Lammergeier or Bearded Vulture (Wiki).
In the high mountains of southern Europe, Africa, India and Tibet lives a large bird that exists on a diet of bone.
The Lammergeier, or bearded vulture, eats almost exclusively the bones of dead animals – up to 90% of their diet is bone. They are the only vertebrate in the world with this diet, and their extremely acid stomach allows them to digest entire bones overnight.
This huge bird is 95-125 cm (37-49″) long with a 235-280 cm (91-110″) wingspan. Like other members of the vulture family, the Lammergeier is a clean-up master.
They soar across vast areas to locate animal carcasses and skeletons. When gathered around an animal carcass, Lammergeiers must wait until other species have eaten their fill. Unlike other vultures, these birds have feathered heads and do not dig deep into the carcass. They have to make do with the leftovers, and as a result have developed the specialty of bone-eating.
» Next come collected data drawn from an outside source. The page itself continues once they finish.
Lemma extends_waitAnswer responses : forall s, extends s (waitAnswer responses s).2.
Proof.
  induction responses as [|r rest IH]; intros s; cbn [waitAnswer]; [done|]. pose proof (extends_onResponse r s) as H1.
  destruct (onResponse r s) as [[err|] s1]; [done|]. etrans; [exact H1 | apply IH].
Qed.

Lemma extends_handleHangup origin s : extends s (handleHangup origin s).
Proof.
  unfold handleHangup. pose proof (extends_transition Call.StateTerminating "BYE" "normal clearing" s) as H1.
  destruct (transition _ _ _ s) as [[err|] s1]; [done|]. etrans; [exact H1|].
  etrans; [|apply extends_transition]. destruct origin; [destruct (x_outbound s1); [|done]|]; by apply extends_record.
Qed.

Lemma extends_handleReInvite tx body pending reply ackErr s :
  extends s (handleReInviteCommand tx body pending reply ackErr s).
Proof.
  unfold handleReInviteCommand. pose proof (fun status t => extends_record (ATxRespond tx status) t I) as Ht.
  destruct pending; [done|]. destruct (ParseAudio body) as [offer|]; [|done].
  destruct (match x_media s with Some _ => _ | None => _ end) as [[rtp rtcp]|]; [|done].
  destruct (BuildAudio _ _ _ _ _) as [out|]; [|done].
  etrans; [by apply (extends_record (AReInvite out))|].
  destruct reply as [[status answer]|]; [|done]. destruct (_ || _); [done|].
  etrans; [by apply (extends_record AAck)|]. destruct ackErr; [done|].
  pose proof (extends_applyMediaAnswer answer (set_offer (Some offer) (record AAck (record (AReInvite out) s)))) as H1.
  destruct (applyMediaAnswer answer _) as [[a|err] s1]; (etrans; [exact H1|]); cbn [snd].
  - pose proof (fun st => extends_transition st "re-INVITE" "" s1) as H2.
    destruct (transition _ _ _ s1) as [[err|] s2] eqn:E;
      (etrans; [specialize (H2 (if String.eqb (ep_Direction offer) DirectionSendRecv then Call.StateAnswered else Call.StateHeld));
                rewrite E in H2; exact H2|]); [done|].
    cbn [snd]. etrans; [by apply (extends_record (ASetPending tx)) | done].
  - etrans; [|apply Ht]. by apply extends_refl'.
Qed.

Lemma extends_established wakeups : forall s, extends s (established wakeups s).
Proof.
  induction wakeups as [|w rest IH]; intros s; cbn [established]; [done|].
  destruct w; try apply extends_handleHangup; try (etrans; [|apply IH]); try by apply extends_record.
  - apply extends_handleReInvite.
  - etrans; [|apply extends_handleHangup]. by apply extends_refl'.
Qed.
If the bones are too big to eat at the kill site, the vulture picks them up in his talons and flies to a favored bone-breaking site, when he either cracks them against a passing rock, or drops them onto the rocky surface. This bone-breaking action can be carried out as often as 30 times before the bones are small enough to digest.
Once the bone has shattered, their narrow, pointed tongue is an excellent adaptation for extracting the highly nutritious bone marrow. Lammergeiers weigh between 5 and 7 kg (11 and 15 lbs), and eat about a tenth of their body weight in bone every day.
As if a diet of 90% bone and bone marrow wasn’t unusual enough, researchers in Spain have found these birds select the bones with the most fat. Their study of bones left behind versus those taken, and the use of monitoring cameras set up at nest sites, determined the bones left had significantly less fat than those taken. Even in the nest, they sifted through the pile and took the richest bones with the most fat. These specialist birds extract about 13,000 calories per bite-sized serving, which provides plenty of energy for soaring over huge areas.
For an occasional change of diet, live tortoises are also dropped onto rocks to crack them open.
The Greek playwright Aeschylus was said to have been killed in 456 or 455 BC by a tortoise dropped by an eagle who mistook his bald head for a rock. This was thought to be a myth until someone sighted a bearded vulture dropping a tortoise from height onto rocks. If this incident did occur, the Lammergeier must be a likely candidate for the “eagle”.
For a specialist eater, I’d say they’ve got the market cornered. It’s not like there’s a line up of other birds wanting to steal their yummy greasy bones.